Twenty thousand pounds is not a bad haul if you’re making an art film. That’s the amount the two winners of the 2016 Jerwood/FVU (Film and Video Umbrella) Awards each received to create moving-image works on the theme of ‘Borrowed Time’. In the case of New York-born Karen Kramer’s ‘The Eye That Articulates Belongs on Land’, you get a sense of where the money went. Shot in Shiretoko National Park in the far north of Japan, and around the Fukushima Daiichi nuclear reactor (the 2011 site of the worst nuclear disaster since Chernobyl, triggered by a tsunami that was in turn triggered by the Tōhoku earthquake) the photography is stunning. Moving from a bleak seafront littered with concrete tetrapods used to create a seawall, to lush hilly landscapes, to bleak street scenes of abandoned shops, the mood is contemplative, the camera lingering to capture compelling details. Our protagonist is a little fox, first seen on the shore, then as a taxidermy victim, and finally – and this is where the film goes nutsobananas – as a CGI’ed skin-and-bones body floating through space listening to a… well, you really have to see it.
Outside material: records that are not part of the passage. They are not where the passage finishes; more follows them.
(* ===== verification/SessionMoves.v ===== *)
(** * What a step of a session leaves as it was

    [moves] is what every operation on a session or on one of its flows has in
    common, apart from the shutdown itself: the session error and the result of
    closing the connection stay, the connection is not closed, objects stay what
    they are and closed ones stay closed. The lists are the places of what the step
    registers: send flows, receive flows, and streams appended to a flow that is
    closed already. An operation that needs only [tables_inv] can run in the middle
    of a shutdown; [moves_status] carries it over to [sess_inv]. *)

From S2P Require Import Prelude GoErrors IO Varint QlogEvent Qlogger Options SyncMap Connection.
From S2P Require Import RTPSendStream SendFlow PacketBuffer Deadline ReceiveFlow ReadStream.
From S2P Require Import ReceiveFlowBuffer Session SessionSpec.

Section moves.
Context `{!QuicVarint} {C : Type} `{ConnectionLaws C}.
Implicit Types (s : Session C).

(** The streams of closed send flows are closed, but for those in [late]. *)
Definition closed_streams (late : list nat) s : Prop := ∀ r f i st,
  s_sfs s !! r = Some f → sf_closedErr f ≠ None → i ∈ sf_streams f → s_streams s !! i = Some st →
  i ∈ late ∨ stream st ∈ stream_closes (calls (s_conn s)).

(** A closed receive flow stays closed; one whose context is cancelled stays so and
    gets no new streams. *)
Definition flow_moves (f f' : ReceiveFlow) : Prop :=
  (rf_closed f = true → rf_closed f' = true) ∧
  (rf_ctxDone f = true → rf_ctxDone f' = true ∧ rf_streams f' ⊆ rf_streams f).

Record moves (newS newR newT : list nat) s s' : Prop := {
  mv_closedErr : s_closedErr s' = s_closedErr s;
  mv_connCloseErr : s_connCloseErr s' = s_connCloseErr s;
  mv_ctxDone : s_ctxDone s' = s_ctxDone s;
  mv_qlogClosed : s_qlogClosed s' = s_qlogClosed s;
  mv_calls : ∃ ks, calls (s_conn s') = calls (s_conn s) ++ ks ∧ conn_closes ks = [];
  mv_sfs r f : s_sfs s !! r = Some f → ∃ f', s_sfs s' !! r = Some f' ∧ sf_id f' = sf_id f ∧
    sf_flowID f' = sf_flowID f ∧ (sf_closedErr f ≠ None → sf_closedErr f' ≠ None);
  mv_rfs r f : s_rfs s !! r = Some f → ∃ f', s_rfs s' !! r = Some f' ∧ flow_moves f f';
  mv_effects : s_effects s `prefix_of` s_effects s';
  mv_streams : streams_grow (s_streams s) (s_streams s');
  mv_send k r : smap.get k (s_sendFlows s') = Some r → smap.get k (s_sendFlows s) = Some r ∨ r ∈ newS;
  mv_receive k r : smap.get k (s_receiveFlows s') = Some r →
    smap.get k (s_receiveFlows s) = Some r ∨ r ∈ newR;
  mv_closed late : closed_streams late s → closed_streams (newT ++ late) s'
}.

Definition quiet := moves [] [] [].

Lemma streams_grow_prefix ss ss' : ss `prefix_of` ss' → streams_grow ss ss'.
Proof. intros Hp r st Hr. exists st. split; [by eapply prefix_lookup_Some|done]. Qed.

Lemma streams_grow_refl ss : streams_grow ss ss.
Proof. by apply streams_grow_prefix. Qed.

Lemma streams_grow_trans ss1 ss2 ss3 :
  streams_grow ss1 ss2 → streams_grow ss2 ss3 → streams_grow ss1 ss3.
Proof.
  intros H12 H23 r st (st2 & (st3 & ? & Hs)%H23 & Hs')%H12. exists st3. split; [done|].
  unfold same_stream in *. intuition congruence.
Qed.

Lemma streams_grow_insert ss r st st' : ss !! r = Some st → same_stream st st' →
  streams_grow ss (<[r := st']> ss).
Proof.
  intros Hr Hs r0 st0 Hr0. destruct (decide (r0 = r)) as [->|].
  - exists st'. rewrite list_lookup_insert_eq by (by eapply lookup_lt_Some). split; [done|congruence].
  - exists st0. by rewrite list_lookup_insert_ne.
Qed.

Lemma flow_moves_refl f : flow_moves f f.
Proof. by split. Qed.

Lemma flow_moves_trans f1 f2 f3 : flow_moves f1 f2 → flow_moves f2 f3 → flow_moves f1 f3.
Proof.
  intros [Hc1 Hx1] [Hc2 Hx2]. split; [auto|]. intros [Hd Hs]%Hx1. destruct (Hx2 Hd). split; [done|by etrans].
Qed.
Coincidentally, both winning films are about power stations. UK-born Alice May Williams’s ‘Dream City – More, Better, Sooner’ tackles the prescient topic of London’s rampant development, taking the Battersea Power Station – which is being transformed into a mixed-use ‘international consortium’ – as her point of focus. This film is less impressive than Kramer’s meditation on time and decay. A promising start that takes in the history of urban development in London (with some great archive footage) descends into the standard reading of new property as a menace – with the voiceover doing little to provide nuance, and lapsing into sentimentality about the past. Still, the films work as a pair, and who doesn’t love a power station?